- WHAT YOU ARE ASKED TO DO
Lines holding the string "pattern" are the ones to copy; find them all in the data.

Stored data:
(** * The delivery rule-evaluation engine

    A shallow embedding of the service modules of the delivery scheduling
    application: [cartDelayCalculator], [dateAvailabilityService],
    [cityCutoffService], [slotAvailabilityService],
    [checkoutEligibilityValidator] and the row mapping of
    [deliveryConfigService], together with the part of the
    JavaScript runtime they rely on (strings, [parseInt], [Number], the
    [Date] object).

    Modelling conventions.
    - A JavaScript string is a Rocq [string]; its characters stand for the
      code units U+0000 .. U+00FF.
    - A JavaScript number holding an integer is a [Z]; [NaN] is [None] of
      [option Z].
    - A [Date] is its local time value in milliseconds (a [Z]); local time
      is at a fixed offset from UTC, and time values stay inside the range
      ECMAScript can represent.  The calendar functions follow ECMA-262
      ([Day], [DayFromYear], [MonthFromTime], [MakeDay], ...).
    - [undefined] and [null] are [None]; a [Set<string>] is a [gset string]. *)

From stdpp Require Import base gmap strings.
From Stdlib Require Import ZArith Lia List Bool Ascii String DecimalString DecimalZ Sorted.
From Equations Require Import Equations.
Import ListNotations.
Local Open Scope string_scope.
Local Open Scope Z_scope.

#[global] Arguments String.append !s1 s2 : simpl nomatch.

(** ** JavaScript strings *)

Module JsString.

Definition code (c : ascii) : Z := Z.of_N (N_of_ascii c).

Definition charOf (n : Z) : ascii := ascii_of_N (Z.to_N n).

(** [\d] *)
Definition isDigit (c : ascii) : bool := (48 <=? code c) && (code c <=? 57).

(** WhiteSpace and LineTerminator code units below 256: TAB, LF, VT, FF,
    CR, SP and NBSP. *)
Definition isWhiteSpace (c : ascii) : bool :=
  let n := code c in
  ((9 <=? n) && (n <=? 13)) || (n =? 32) || (n =? 160).

Fixpoint trimStart (s : string) : string :=
  match s with
  | String c r => if isWhiteSpace c then trimStart r else s
  | EmptyString => EmptyString
  end.

Fixpoint trimEnd (s : string) : string :=
  match s with
  | EmptyString => EmptyString
  | String c r =>
      match trimEnd r with
      | EmptyString => if isWhiteSpace c then EmptyString else String c EmptyString
      | r' => String c r'
      end
  end.

(** [String.prototype.trim] *)
Definition trim (s : string) : string := trimEnd (trimStart s).

Fixpoint mapChars (f : ascii -> ascii) (s : string) : string :=
  match s with
  | EmptyString => EmptyString
  | String c r => String (f c) (mapChars f r)
  end.

(** Lower-case mapping of one code unit below 256: A-Z, and the Latin-1
    capitals U+00C0 .. U+00DE except the multiplication sign U+00D7. *)
Definition lowerChar (c : ascii) : ascii :=
  let n := code c in
  if ((65 <=? n) && (n <=? 90))
     || ((192 <=? n) && (n <=? 222) && negb (n =? 215))
  then charOf (n + 32) else c.

(** [String.prototype.toLowerCase] *)
Definition toLowerCase (s : string) : string := mapChars lowerChar s.

(** Canonicalisation used by a regular expression with the [i] flag when
    the pattern character is an ASCII letter, digit or punctuation: only
    A-Z and a-z are identified. *)
Definition foldChar (c : ascii) : ascii :=
  let n := code c in
  if (65 <=? n) && (n <=? 90) then charOf (n + 32) else c.

Definition foldCase (s : string) : string := mapChars foldChar s.

Fixpoint allDigits (s : string) : bool :=
  match s with
  | EmptyString => true
  | String c r => isDigit c && allDigits r
  end.

(** Longest prefix of digits, and what follows it: the greedy [\d*]. *)
Fixpoint spanDigits (s : string) : string * string :=
  match s with
  | String c r =>
      if isDigit c then let (d, t) := spanDigits r in (String c d, t) else (EmptyString, s)
  | EmptyString => (EmptyString, EmptyString)
  end.

(** Exactly [n] digits at the start: [\d{n}]. *)
Fixpoint takeDigits (n : nat) (s : string) : option (string * string) :=
  match n with
  | O => Some (EmptyString, s)
  | S n' =>
      match s with
      | String c r =>
          if isDigit c then
            match takeDigits n' r with
            | Some (d, t) => Some (String c d, t)
            | None => None
            end
          else None
      | EmptyString => None
      end
  end.

(** Canonicalisation without the [i] flag: none. *)
Definition asIs (c : ascii) : ascii := c.

(** A literal pattern at the start of the input, compared after
    canonicalisation by [canon]. *)
Fixpoint literal (canon : ascii -> ascii) (p s : string) : option string :=
  match p with
  | EmptyString => Some s
  | String pc p' =>
      match s with
      | String c r => if Ascii.eqb (canon pc) (canon c) then literal canon p' r else None
      | EmptyString => None
      end
  end.

(** [$] without the [m] flag *)
Definition atEnd (s : string) : bool :=
  match s with EmptyString => true | _ => false end.

Definition digitValue (c : ascii) : Z := code c - 48.

Fixpoint decimalAcc (acc : Z) (s : string) : Z :=
  match s with
  | EmptyString => acc
  | String c r => decimalAcc (acc * 10 + digitValue c) r
  end.

(** The mathematical value of a string of decimal digits. *)
Definition decimalValue (s : string) : Z := decimalAcc 0 s.

(** [parseInt(s, 10)], and [parseInt(s)] on input that does not start
    with [0x]: leading white space, an optional sign, then the longest
    run of digits; [None] is [NaN]. *)
Definition parseInt (s : string) : option Z :=
  let t := trimStart s in
  let '(sign, u) :=
    match t with
    | String "-" r => (-1, r)
    | String "+" r => (1, r)
    | _ => (1, t)
    end in
  match fst (spanDigits u) with
  | EmptyString => None
  | d => Some (sign * decimalValue d)
  end.

(** [Number(s)] on the strings that reach it here, which are runs of
    digits with optional white space around them: the empty string is 0,
    a run of digits is its value, anything else is [NaN].  Signs,
    fractions, exponents and radix prefixes are not modelled. *)
Definition Number (s : string) : option Z :=
  match trim s with
  | EmptyString => Some 0
  | d => if allDigits d then Some (decimalValue d) else None
  end.

(** [String(n)] and [`${n}`] for an integer [n]. *)
Definition ofNumber (n : Z) : string := NilEmpty.string_of_int (Z.to_int n).

Fixpoint repeatChar (n : nat) (c : ascii) : string :=
  match n with
  | O => EmptyString
  | S n' => String c (repeatChar n' c)
  end.

(** [s.padStart(n, c)] for a one-character filler [c]. *)
Definition padStart (n : nat) (c : ascii) (s : string) : string :=
  repeatChar (n - String.length s) c ++ s.

(** [s.split(sep)] for a one-character separator. *)
Fixpoint split (sep : ascii) (s : string) : list string :=
  match s with
  | EmptyString => [EmptyString]
  | String c r =>
      if Ascii.eqb c sep then EmptyString :: split sep r
      else
        match split sep r with
        | h :: t => String c h :: t
        | [] => [String c EmptyString]
        end
  end.

(** [s.replace(/\D/g, "")] *)
Fixpoint digitsOnly (s : string) : string :=
  match s with
  | EmptyString => EmptyString
  | String c r => if isDigit c then String c (digitsOnly r) else digitsOnly r
  end.

(** Truthiness of a string: the empty string is falsy. *)
Definition truthy (s : string) : bool := negb (atEnd s).

End JsString.

Import JsString.

Example trim_ex :
  trim "  9:05 " = "9:05" /\ trim " a b  " = "a b" /\ trim "   " = "" /\ trim "" = "".
Proof. repeat split; reflexivity. Qed.

Example toLowerCase_ex : toLowerCase "Cake-DELAY-2" = "cake-delay-2".
Proof. reflexivity. Qed.

Example parseInt_ex : parseInt "0042" = Some 42 /\ parseInt "x" = None.
Proof. split; reflexivity. Qed.

Example split_ex : split "-" "2024-12-25" = ["2024"; "12"; "25"].
Proof. reflexivity. Qed.

Example ofNumber_ex : ofNumber 2024 = "2024" /\ ofNumber (-3) = "-3" /\ ofNumber 0 = "0".
Proof. repeat split; reflexivity. Qed.

(** ** The Date object *)

Module JsDate.

Definition msPerDay : Z := 86400000.
Definition msPerHour : Z := 3600000.
Definition msPerMinute : Z := 60000.

Definition Day (t : Z) : Z := t / msPerDay.
Definition TimeWithinDay (t : Z) : Z := t mod msPerDay.

Definition DaysInYear (y : Z) : Z :=
  if negb (y mod 4 =? 0) then 365
  else if negb (y mod 100 =? 0) then 366
  else if negb (y mod 400 =? 0) then 365
  else 366.

(** Day number of the first day of year [y]. *)
Definition DayFromYear (y : Z) : Z :=
  365 * (y - 1970) + (y - 1969) / 4 - (y - 1901) / 100 + (y - 1601) / 400.

(** The year containing day [d]: the largest [y] with
    [DayFromYear y <= d].  The estimate from the mean length of a year is
    off by at most one. *)
Definition YearFromDay (d : Z) : Z :=
  let y := 1970 + (400 * d) / 146097 in
  if DayFromYear (y + 1) <=? d then y + 1
  else if d <? DayFromYear y then y - 1
  else y.

Definition InLeapYear (d : Z) : Z :=
  if DaysInYear (YearFromDay d) =? 366 then 1 else 0.

Definition DayWithinYear (d : Z) : Z := d - DayFromYear (YearFromDay d).

Definition MonthFromDay (d : Z) : Z :=
  let w := DayWithinYear d in
  let l := InLeapYear d in
  if w <? 31 then 0
  else if w <? 59 + l then 1
  else if w <? 90 + l then 2
  else if w <? 120 + l then 3
  else if w <? 151 + l then 4
  else if w <? 181 + l then 5
  else if w <? 212 + l then 6
  else if w <? 243 + l then 7
  else if w <? 273 + l then 8
  else if w <? 304 + l then 9
  else if w <? 334 + l then 10
  else 11.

- THE ANSWER
    the pattern character is an ASCII letter, digit or punctuation: only
(** A literal pattern at the start of the input, compared after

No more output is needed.